On the face of it this is the "obvious" thing to do. After all it concatenates strings, right? The main issue is that the first string needs to occupy a sufficiently large buffer or you run into trouble. Which means knowing the desired length when you create the buffer.

If you have a separate buffer you use a "copy" function to move the first string into it and then concatenate onto the end.

As a side note, if you are going to repeatedly apply strcat, do capture the return pointers from each call to avoid a Shlemiel the Painter algorythm.

sprintf, snprintf

Same basic problem: the target buffer needs to be big enough. On the up-side, you don't need extra elements for any little connector text you want to stick in between the substrings that you are recieving from the caller, the environment, the database, or whatever.

And that is really it.

Variable length arrays or malloc

So, you need to wait until you have all the parts, find the desired length, and then create a buffer. Fine. You have two choices: a dynamic allocation or variable length arrays.

The issue with variable length arrays is that they weren't stanadrdized until 1999 and then were made optional in 2011 (and at least one major compile does not support them). Code that depends on VLAs is going to have limited poratability.

So you're going to have to put it on the heap with all the hassle and risks that entails. Great.

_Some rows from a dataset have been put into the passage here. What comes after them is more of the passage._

(* ===== verification/RequestLimits.v ===== *)
(** * Limits of the allocation

    Behaviours of the NodeAllocating handler at the edge of what
    [RequestPlan] guarantees: a size that is met already under the
    differentnode policy, a surplus next to resources that no longer match, and
    resources whose state has not been set yet. *)

From S2P Require Import Prelude GoStrings GoTime Objects Effects Nodes Gpus Drain Cdi HelperFrames RequestController RequestAllocation RequestSafety RequestPlan RequestConvergence.

Definition insufficient : error := Errorf "insufficient number of available nodes".

(** The nodes collected after one more node was looked at. *)
Definition collected (s : scan) (n : Node) (l : list string) : list string :=
  if negb (ContainsString l (node_Name n)) && negb (bool_decide (node_Name n ∈ allocatedNodesForDifferentPolicy s))
  then l ++ [node_Name n] else l.

Lemma select_different_collects s n l :
  sr_OtherSpec (rq_Resource (scanned s)) = None -> resourcesToAllocate s = 0%Z -> collected s n l <> [] ->
  select_different s n l = Ret (Continue (collected s n l)).
Proof.
  intros Hspec Hz Hl. unfold select_different. rewrite Hspec, Hz. cbn [capacity_check mbind prog_bind].
  fold (collected s n l). destruct (Z.eqb_spec (Z.of_nat (length (collected s n l))) 0) as [E|_]; [|done].
  by destruct (collected s n l).
Qed.

(** Once more nodes are collected than needed, the loop never stops early. *)
Lemma overshooting_loop s nodes (l : list string) :
  sr_OtherSpec (rq_Resource (scanned s)) = None -> resourcesToAllocate s = 0%Z -> l <> [] ->
  wp no_contract (for_range nodes l (select_different s))
    (fun t o => t = [] /\ exists l', o = Done (inl l') /\ l' <> []).
Proof.
  intros Hspec Hz. revert l. induction nodes as [|n nodes IH]; intros l Hl; cbn [for_range].
  { wp_step. eauto. }
  assert (collected s n l <> []) as Hl' by (unfold collected; case_match; [by destruct l|done]).
  rewrite select_different_collects by done. wp_step. auto.
Qed.

(** Under the differentnode policy a size that is met already is not
    accepted: if nothing is left to allocate and the first listed node carries
    no kept resource (and no capacity is asked for), the loop that looks for
    free nodes collects one too many, and the handler ends with the error
    "insufficient number of available nodes" instead of moving on. *)
Theorem different_policy_overshoots s node nodes t o :
  sr_OtherSpec (rq_Resource (scanned s)) = None -> resourcesToAllocate s = 0%Z ->
  node_Name node ∉ allocatedNodesForDifferentPolicy s ->
  runs (allocate_different s (node :: nodes)) t o ->
  exists r, o = Done (inr (r, (zero_Result, Some insufficient))).
Proof.
  intros Hspec Hz Hn Hr.
  refine (proj1 (wp_runs no_contract _ (fun t o => exists r, o = Done (inr (r, (zero_Result, Some insufficient))))) _ t o Hr (obeys_no_contract _)).
  unfold allocate_different. apply wp_bind. cbn [for_range].
  assert (collected s node [] = [node_Name node]) as Hc by (unfold collected; by rewrite bool_decide_false).
  rewrite select_different_collects by (rewrite ?Hc; done). rewrite Hc. wp_step.
  eapply wp_mono; [by apply overshooting_loop|]. intros t' o' (-> & l & -> & Hl).
  unfold require_enough. rewrite Hz. destruct (Z.eqb_spec (Z.of_nat (length l)) 0) as [E|_]; [by destruct l|].
  cbn [negb]. unfold abandon, requeueOnErr, StatusUpdate. repeat wp_step; eauto.
Qed.

(** A request for one GPU that has it, in a cluster whose first node is free. *)
Module OvershootDemo.

Definition satisfied : scan :=
  mkScan 0 0 {[ "node-b" ]} "" (rq_set_State "NodeAllocating" AllocateDemo.request).

Definition trace : list obs := Eval vm_compute in (run AllocateDemo.env (allocate_different satisfied AllocateDemo.nodes)).1.
Definition final : outcome (list string + handled) :=
  Eval vm_compute in (run AllocateDemo.env (allocate_different satisfied AllocateDemo.nodes)).2.

Lemma overshoot_program_runs : runs (allocate_different satisfied AllocateDemo.nodes) trace final.
Proof. exact (run_runs AllocateDemo.env (allocate_different satisfied AllocateDemo.nodes)). Qed.

End OvershootDemo.

Lemma different_policy_overshoots_witness : exists r, OvershootDemo.final = Done (inr (r, (zero_Result, Some insufficient))).
Proof.
  refine (different_policy_overshoots OvershootDemo.satisfied (AllocateDemo.node "node-a") _ _ _ eq_refl eq_refl _
    OvershootDemo.overshoot_program_runs).
  by apply (bool_decide_unpack _).
Defined.

(** ** A surplus next to resources that do not match *)

(** One GPU is wanted; listed are one of another model, still without a
    device, and two that match. *)
Module SurplusDemo.

Definition resource (name model state device : string) : ComposableResource :=
  mkResource (named name) (mkResourceSpec "gpu" model "node-a" false) (mkResourceStatus state "" device "").

Definition items : list ComposableResource :=
  [resource "gpu-1" "Tesla-V100-PCIE-16GB" "Attaching" "";
   resource "gpu-2" "NVIDIA-A100-PCIE-40GB" "Online" "GPU-2";
   resource "gpu-3" "NVIDIA-A100-PCIE-40GB" "Online" "GPU-3"].

Definition entry (r : ComposableResource) : string * ScalarResourceStatus :=
  (cr_Name r, mkScalarStatus (cr_State r) (cr_DeviceID r) "" (cr_TargetNode r) "").

Definition request : ComposabilityRequest :=
  mkRequest (named "req") (mkRequestSpec ShrinkDemo.spec)
    (mkRequestStatus "NodeAllocating" "" (list_to_map (entry <$> items)) ShrinkDemo.spec).

Definition env (e : event) : answer e :=
  match e as e return answer e with
  | ListResources _ => inr items
  | e => ShrinkDemo.env e
  end.

Definition written : list ComposabilityRequest :=
  Eval vm_compute in status_writes (run env (handleNodeAllocatingState request)).1.

End SurplusDemo.

(** The removal by priority may count a resource that was dropped
    already: there is a request of size one, whose status follows its listed
    resources, and an environment that answers every call of the handler, in
    which the status written with state Updating has two entries. *)
Theorem removal_counts_dropped_resources :
  exists w, status_writes (run SurplusDemo.env (handleNodeAllocatingState SurplusDemo.request)).1 = [w] /\
    tracked SurplusDemo.request SurplusDemo.items /\ rq_State w = "Updating" /\
    sr_Size (rq_Resource w) = 1%Z /\ size (rq_Resources w) = 2.
Proof.
  eexists. split; [vm_compute; reflexivity|]. split; [|vm_compute; done]. split.
  - by apply (bool_decide_unpack _).
  - by apply (bool_decide_unpack _).
  - intros r e Hr. repeat (apply elem_of_cons in Hr as [->|Hr]; [intros [= <-]; reflexivity|]). by apply elem_of_nil in Hr.
Qed.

Be sure to check the return value.

Recipe

All this is old hat and there is a well known hack to accomplish it. You use the "returns the length that would have been written" feature of snprintf functions like this:

nonnullcount = snprintf(NULL,0,...);
buf = malloc(nonnullcount+1); /* watch out for the with/without '\0' issue! */
/* check for errors */
snprintf(buf,nonnullcount+1,...); /* watch out for the with/without '\0' issue! */

It's not hugely time efficient; the two passes through the formatting engine are inellegant, but it's very flexible and does the job.

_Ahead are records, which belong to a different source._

(* ===== verification/Manager.v ===== *)
(** * The start of the operator (cmd/main.go)

    [main] reads the command line, configures the servers, registers the three
    controllers and the webhook with the manager and starts it.  What it does
    to the libraries is a list of [action]s; whether an action succeeds is up
    to the [world].  The flags other packages define on [flag.CommandLine]
    (those of zap, kubeconfig) are an argument. *)

From Stdlib Require Import Ascii.
From S2P Require Import Prelude GoStrings GoFlags GoTime Objects Effects RequestController.

(** ** The command line *)

Record Options := mkOptions {
  metricsAddr : string;
  probeAddr : string;
  enableLeaderElection : bool;
  secureMetrics : bool;
  enableHTTP2 : bool
}.

(** The variables' values before [flag.Parse]. *)
Definition default_options : Options := mkOptions "0" ":8081" false true false.

(** The operator's own flags. *)
Definition operator_flag (name : string) : option Flag :=
  if name =s "metrics-bind-address" then Some StringVar
  else if name =s "health-probe-bind-address" then Some StringVar
  else if name =s "leader-elect" then Some BoolVar
  else if name =s "metrics-secure" then Some BoolVar
  else if name =s "enable-http2" then Some BoolVar
  else None.

(** The variables after [flag.Parse]. *)
Definition options_of (sets : list (string * string)) : Options :=
  let d := default_options in
  mkOptions
    (string_var "metrics-bind-address" (metricsAddr d) sets)
    (string_var "health-probe-bind-address" (probeAddr d) sets)
    (bool_var "leader-elect" (enableLeaderElection d) sets)
    (bool_var "metrics-secure" (secureMetrics d) sets)
    (bool_var "enable-http2" (enableHTTP2 d) sets).

(** ** The servers *)

(** [tls.Config], through the field the operator sets. *)
Record TlsConfig := mkTlsConfig { NextProtos : list string }.

Definition disableHTTP2 (c : TlsConfig) : TlsConfig := mkTlsConfig ["http/1.1"].

Definition tlsOpts (o : Options) : list (TlsConfig -> TlsConfig) :=
  if negb (enableHTTP2 o) then [disableHTTP2] else [].

Record MetricsOptions := mkMetricsOptions {
  mo_BindAddress : string;
  mo_SecureServing : bool;
  mo_TLSOpts : list (TlsConfig -> TlsConfig);
  mo_WithAuthenticationAndAuthorization : bool   (* FilterProvider is set *)
}.

Record ManagerOptions := mkManagerOptions {
  mg_Metrics : MetricsOptions;
  mg_WebhookTLSOpts : list (TlsConfig -> TlsConfig);
  mg_HealthProbeBindAddress : string;
  mg_LeaderElection : bool;
  mg_LeaderElectionID : string
}.

Definition manager_options (o : Options) : ManagerOptions :=
  let metricsServerOptions := mkMetricsOptions (metricsAddr o) (secureMetrics o) (tlsOpts o) false in
  let metricsServerOptions :=
    if secureMetrics o
    then mkMetricsOptions (metricsAddr o) (secureMetrics o) (tlsOpts o) true
    else metricsServerOptions in
  mkManagerOptions metricsServerOptions (tlsOpts o) (probeAddr o) (enableLeaderElection o) "c5744f42.hpsys.ibm.ie.com".

(** ** What is registered *)

Inductive api_kind := ComposabilityRequestKind | ComposableResourceKind.

(** A controller as its builder describes it: the kind it is for, and the
    kinds it watches besides, each with the predicate on the events that
    enqueue the object's name. *)
Record Builder := mkBuilder {
  b_For : api_kind;
  b_Watches : list (api_kind * (watch_event -> bool))
}.

Inductive action :=
| AddToScheme (group : string)
| GetConfig
| NewManager (timeout : Z) (o : ManagerOptions)
| NewForConfig
| CompleteController (b : Builder)
| AddRunnable
| CompleteWebhook (for_ : api_kind)
| AddHealthzCheck (name : string)
| AddReadyzCheck (name : string)
| Start.

(** [SetupWithManager] of the three controllers and of the webhook. *)
Definition ComposabilityRequestReconciler_SetupWithManager : action :=
  CompleteController (mkBuilder ComposabilityRequestKind [(ComposableResourceKind, resourceStatusUpdatePredicate)]).
Definition ComposableResourceReconciler_SetupWithManager : action :=
  CompleteController (mkBuilder ComposableResourceKind []).
Definition UpstreamSyncerReconciler_SetupWithManager : action := AddRunnable.
Definition SetupWebhookWithManager : action := CompleteWebhook ComposabilityRequestKind.

(** ** The program *)

(** How the process ends: [os.Exit] with its message, a panic, or a return. *)
Inductive ending :=
| Exit (code : Z) (msg : string)
| MustPanic (group : string)
| Returned.

Section main.
Context (world : action -> option error).

(** A run is the actions it performed and its end. *)
Abbreviation outcome := (list action * ending)%type.

(** An action, and the end of the process if it fails. *)
Definition perform (a : action) (e : ending) (k : outcome) : outcome :=
  match world a with
  | Some _ => ([a], e)
  | None => (a :: k.1, k.2)
  end.

(** [if err := a; err != nil { setupLog.Error(err, msg); os.Exit(1) }] *)
Definition attempt (a : action) (msg : string) (k : outcome) : outcome := perform a (Exit 1 msg) k.

(** [utilruntime.Must(AddToScheme(scheme))] *)
Definition Must (group : string) (k : outcome) : outcome := perform (AddToScheme group) (MustPanic group) k.

Definition init (k : outcome) : outcome :=
  Must "client-go" (Must "cro.hpsys.ibm.ie.com/v1alpha1" (Must "nvidia.com/v1" k)).

Context (extra_flag : string -> option Flag) (Getenv : string -> string).

Definition formal (name : string) : option Flag :=
  match operator_flag name with Some f => Some f | None => extra_flag name end.

(** Lines 127-215, with the variables the command line set. *)
Definition run_manager (o : Options) : outcome :=
  attempt GetConfig "unable to get kubeconfig"
  (attempt (NewManager (30 * Second) (manager_options o)) "unable to start manager"
  (attempt NewForConfig "unable to create clientset"
  (attempt ComposabilityRequestReconciler_SetupWithManager "unable to create controller"
  (attempt ComposableResourceReconciler_SetupWithManager "unable to create controller"
  (attempt UpstreamSyncerReconciler_SetupWithManager "unable to create controller"
  (let rest :=
     attempt (AddHealthzCheck "healthz") "unable to set up health check"
     (attempt (AddReadyzCheck "readyz") "unable to set up ready check"
     (attempt Start "problem running manager"
     ([], Returned))) in
   if Getenv "ENABLE_WEBHOOKS" <>s "false"
   then attempt SetupWebhookWithManager "unable to create webhook" rest
   else rest)))))).

Definition main (args : list string) : outcome :=
  init
  (match GoFlags.Parse formal args with
   | ErrHelp => ([], Exit 0 "")
   | ParseFailed => ([], Exit 2 "")
   | Parsed sets _ => run_manager (options_of sets)
   end).

(** ** What a start-up does *)

(** The complete start-up, and a start-up that stops at the first failure. *)
Definition schemes : list action := map AddToScheme ["client-go"; "cro.hpsys.ibm.ie.com/v1alpha1"; "nvidia.com/v1"].

(** Everything before the manager is started. *)
Definition setup (o : Options) (webhooks : bool) : list action :=
  schemes ++
  [GetConfig; NewManager (30 * Second) (manager_options o); NewForConfig;
   ComposabilityRequestReconciler_SetupWithManager; ComposableResourceReconciler_SetupWithManager;
   UpstreamSyncerReconciler_SetupWithManager] ++
  (if webhooks then [SetupWebhookWithManager] else []) ++
  [AddHealthzCheck "healthz"; AddReadyzCheck "readyz"].

Definition plan (o : Options) (webhooks : bool) : list action := setup o webhooks ++ [Start].

Fixpoint until_failure (l : list action) : list action :=
  match l with
  | [] => []
  | a :: l => a :: (if world a then [] else until_failure l)
  end.

Definition all_succeed (l : list action) : Prop := Forall (fun a => world a = None) l.

(** The end after a failure. *)
Definition aborted (e : ending) : Prop := (exists msg, e = Exit 1 msg) \/ exists g, e = MustPanic g.

(** A run that performs [l] and then returns. *)
Definition ends_for (l : list action) (out : outcome) : Prop :=
  out.1 = until_failure l /\ (all_succeed l -> out.2 = Returned) /\ (~ all_succeed l -> aborted out.2).

Lemma perform_ends a e l k : aborted e -> ends_for l k -> ends_for (a :: l) (perform a e k).
Proof.
  intros He (H1 & H2 & H3). unfold perform, ends_for, all_succeed in *. cbn. rewrite Forall_cons. destruct (world a) eqn:E; cbn.
  - split; [done|]. split; [by intros [? _]|done].
  - rewrite <- H1. split; [done|]. split; [by intros [_ ?]; auto|]. intros H. apply H3. intros ?. by apply H.
Qed.

Lemma attempt_ends a msg l k : ends_for l k -> ends_for (a :: l) (attempt a msg k).
Proof. apply perform_ends. left. by eexists. Qed.

Lemma Must_ends g l k : ends_for l k -> ends_for (AddToScheme g :: l) (Must g k).
Proof. apply perform_ends. right. by eexists. Qed.

Lemma main_ends args sets rest :
  GoFlags.Parse formal args = Parsed sets rest ->
  ends_for (plan (options_of sets) (Getenv "ENABLE_WEBHOOKS" <>s "false")) (main args).
Proof.
  intros Hp. unfold main, init, run_manager, plan, setup, schemes. rewrite Hp. cbn [app map].
  repeat apply Must_ends. repeat apply attempt_ends.
  destruct (Getenv "ENABLE_WEBHOOKS" <>s "false"); cbn [app]; repeat apply attempt_ends; (split; [done|split; [done|by intros []; constructor]]).
Qed.

Lemma until_failure_in l a : a ∈ until_failure l -> a ∈ l.
Proof. induction l as [|b l IH]; [done|]. cbn. destruct (world b); rewrite !elem_of_cons; set_solver. Qed.

(** The last action is reached when everything before it succeeded. *)
Lemma until_failure_last l a : a ∉ l -> a ∈ until_failure (l ++ [a]) <-> all_succeed l.
Proof.
  unfold all_succeed. induction l as [|b l IH]; intros Hn; cbn.
  - split; [constructor|]. intros _. apply elem_of_cons. by left.
  - apply not_elem_of_cons in Hn as [Hb Hn]. rewrite elem_of_cons, Forall_cons. destruct (world b); [set_solver|]. rewrite (IH Hn). naive_solver.
Qed.

Definition configured (opts : list (TlsConfig -> TlsConfig)) (c : TlsConfig) : TlsConfig := foldl (fun c f => f c) c opts.

(** C39. For a command line that can be parsed, [main] performs the plan in order
    up to its first failure, after which it exits with code 1 (or, in [init],
    panics), and it returns exactly when every step succeeded.  The manager is
    started exactly when the schemes, the three controllers, the webhook unless
    ENABLE_WEBHOOKS is false, and both probes are in place.  Unless
    --enable-http2 is set, neither server offers anything but HTTP/1.1, and the
    metrics are served over TLS behind authentication unless --metrics-secure
    is set to false. *)
Theorem start_up args sets rest :
  GoFlags.Parse formal args = Parsed sets rest ->
  let o := options_of sets in
  let webhooks := Getenv "ENABLE_WEBHOOKS" <>s "false" in
  (main args).1 = until_failure (plan o webhooks) /\
  ((main args).2 = Returned <-> all_succeed (plan o webhooks)) /\
  ((main args).2 <> Returned -> aborted (main args).2) /\
  (Start ∈ (main args).1 <-> all_succeed (setup o webhooks)) /\
  (forall t mo, NewManager t mo ∈ (main args).1 -> forall c,
     t = (30 * Second)%Z /\
     configured (mg_WebhookTLSOpts mo) c = (if enableHTTP2 o then c else mkTlsConfig ["http/1.1"]) /\
     configured (mo_TLSOpts (mg_Metrics mo)) c = (if enableHTTP2 o then c else mkTlsConfig ["http/1.1"]) /\
     mo_SecureServing (mg_Metrics mo) = secureMetrics o /\
     mo_WithAuthenticationAndAuthorization (mg_Metrics mo) = secureMetrics o).
Proof.
  intros Hp o webhooks. destruct (main_ends _ _ _ Hp) as (H1 & H2 & H3). fold o webhooks in H1, H2, H3.
  assert (Decision (all_succeed (plan o webhooks))) as Hdec by (unfold all_succeed; apply _).
  split; [done|]. split; [|split; [|split]].
  - split; [|done]. intros Hr. destruct Hdec as [|Hn]; [done|]. destruct (H3 Hn) as [[? Hx]|[? Hx]]; by rewrite Hx in Hr.
  - intros Hr. apply H3. intros ?. by apply Hr, H2.
  - rewrite H1. apply until_failure_last. unfold setup, schemes. destruct webhooks; cbn; rewrite !not_elem_of_cons; by repeat split; try apply not_elem_of_nil.
  - intros t mo Hin c. rewrite H1 in Hin. apply until_failure_in in Hin.
    assert (t = (30 * Second)%Z /\ mo = manager_options o) as [-> ->].
    { unfold plan, setup, schemes in Hin. rewrite !elem_of_app in Hin. cbn in Hin.
      destruct webhooks; repeat rewrite elem_of_cons in Hin; rewrite ?elem_of_nil in Hin; naive_solver. }
    unfold manager_options, configured, tlsOpts. by destruct (secureMetrics o), (enableHTTP2 o).
Qed.
End main.

(** ** Writing a command line *)

Definition show_bool (b : bool) : string := if b then "true" else "false".

Definition settings (o : Options) : list (string * string) :=
  [("metrics-bind-address", metricsAddr o); ("health-probe-bind-address", probeAddr o);
   ("leader-elect", show_bool (enableLeaderElection o)); ("metrics-secure", show_bool (secureMetrics o));
   ("enable-http2", show_bool (enableHTTP2 o))].

(** C40. The command line [--flag=value] for the five flags, in any order and
    whatever the addresses contain, is parsed to exactly the options it was
    written for, and no argument remains. *)
Theorem flags_round_trip extra_flag o sets :
  sets ≡ₚ settings o ->
  GoFlags.Parse (formal extra_flag) (render sets) = Parsed sets [] /\ options_of sets = o.
Proof.
  intros Hp. split.
  - apply Parse_render. rewrite Hp. unfold settings, formal.
    repeat constructor; cbn; try done; eexists; (split; [reflexivity|]); [done..| | |].
    all: by match goal with |- context [show_bool ?b] => destruct b end.
  - assert (forall n v, (n, v) ∈ settings o -> last_set n sets = Some v) as Hl.
    { intros n v Hin. apply last_set_unique; [|by rewrite Hp]. rewrite Hp. cbn. by apply (bool_decide_unpack _). }
    unfold options_of, string_var, bool_var.
    repeat (erewrite Hl; [|by unfold settings; repeat (apply elem_of_cons; (left; reflexivity) || right)]; cbn [default]).
    destruct o as [m p [] [] []]; done.
Qed.

(** ** The deployed command line

    The arguments of config/manager/manager.yaml with the patch of
    config/default. *)
Module ManagerDemo.
Definition args : list string := ["--metrics-bind-address=:8443"; "--leader-elect"; "--health-probe-bind-address=:8081"].
Definition sets : list (string * string) :=
  [("metrics-bind-address", ":8443"); ("leader-elect", "true"); ("health-probe-bind-address", ":8081")].
(** The second controller cannot be registered. *)
Definition world (a : action) : option error :=
  match a with CompleteController (mkBuilder ComposableResourceKind _) => Some (Errorf "no matches for kind") | _ => None end.
End ManagerDemo.

Lemma start_up_witness :
  GoFlags.Parse (formal (fun _ => None)) ManagerDemo.args = Parsed ManagerDemo.sets [] /\
  length (main ManagerDemo.world (fun _ => None) (fun _ => "") ManagerDemo.args).1 = 8 /\
  aborted (main ManagerDemo.world (fun _ => None) (fun _ => "") ManagerDemo.args).2 /\
  Start ∈ (main (fun _ => None) (fun _ => None) (fun _ => "") ManagerDemo.args).1.
Proof.
  split; [reflexivity|]. split; [reflexivity|].
  destruct (start_up ManagerDemo.world (fun _ => None) (fun _ => "") ManagerDemo.args ManagerDemo.sets [] eq_refl) as (_ & _ & Ha & _).
  destruct (start_up (fun _ => None) (fun _ => None) (fun _ => "") ManagerDemo.args ManagerDemo.sets [] eq_refl) as (_ & _ & _ & Hs & _).
  split; [by apply Ha|]. apply Hs. unfold all_succeed. by apply Forall_true.
Defined.

Lemma flags_round_trip_witness :
  options_of (rev (settings (mkOptions "[::1]:8443=x" "" true false true))) = mkOptions "[::1]:8443=x" "" true false true.
Proof.
  apply (flags_round_trip (fun _ => None) (mkOptions "[::1]:8443=x" "" true false true)). symmetry. apply Permutation_rev.
Defined.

The three lines of code I exhibited there are idomatic and easy to recognise, so sprinkling them through your code wouldn't be too bad. Except that the error checking is pretty improtant and it will add to the length and break up the visual block. Not nice. So I'd like to encapsulate all that in a function. Which is where it gets technical; how are you with c's variadac function support?

Wrapped up and made pretty I get something like (written to be compatible with c89 compilers even if they would require a more up-to-date libc):

/* A "safe" auto-allocating sprintf.
 *
 * Returns a pointer to a malloc'ed buffer containing the resulting string or
 * NULL if an error occurs. Leaves errno set following the error.
 *
 * It is the caller's responsibility to free the buffer.
 */
#include <stdarg.h>
#include <stdio.h>
#include <stdlib.h>

char * smallocprintf(const char * format, ...)
{
    char * buf = NULL;
    size_t nonnullcount = 0;
    va_list args;
    va_start(args,format);

    nonnullcount = vsnprintf(NULL,0,format,args);
    va_end(args);
    buf = malloc(nonnullcount+1); /* +1 for the '\0' */

    if (buf == NULL)
        return NULL; /* Leave errno intact for the caller to deal with */

    va_start(args,format);
    vsnprintf(buf,nonnullcount+1,format,args); /* +1 for the '\0' */
    va_end(args);

    return buf;
}

Frankly I imagine that code like this exists in private libraries all over the place, but I hadn't seen it myself, and it does what I need. Late edition: In particular this seems to be a close analog to the GNU c library function asprintf though there are some interface differences.


1 String litterals may be simply concatenated in code, but not null terminated character arrays and buffers.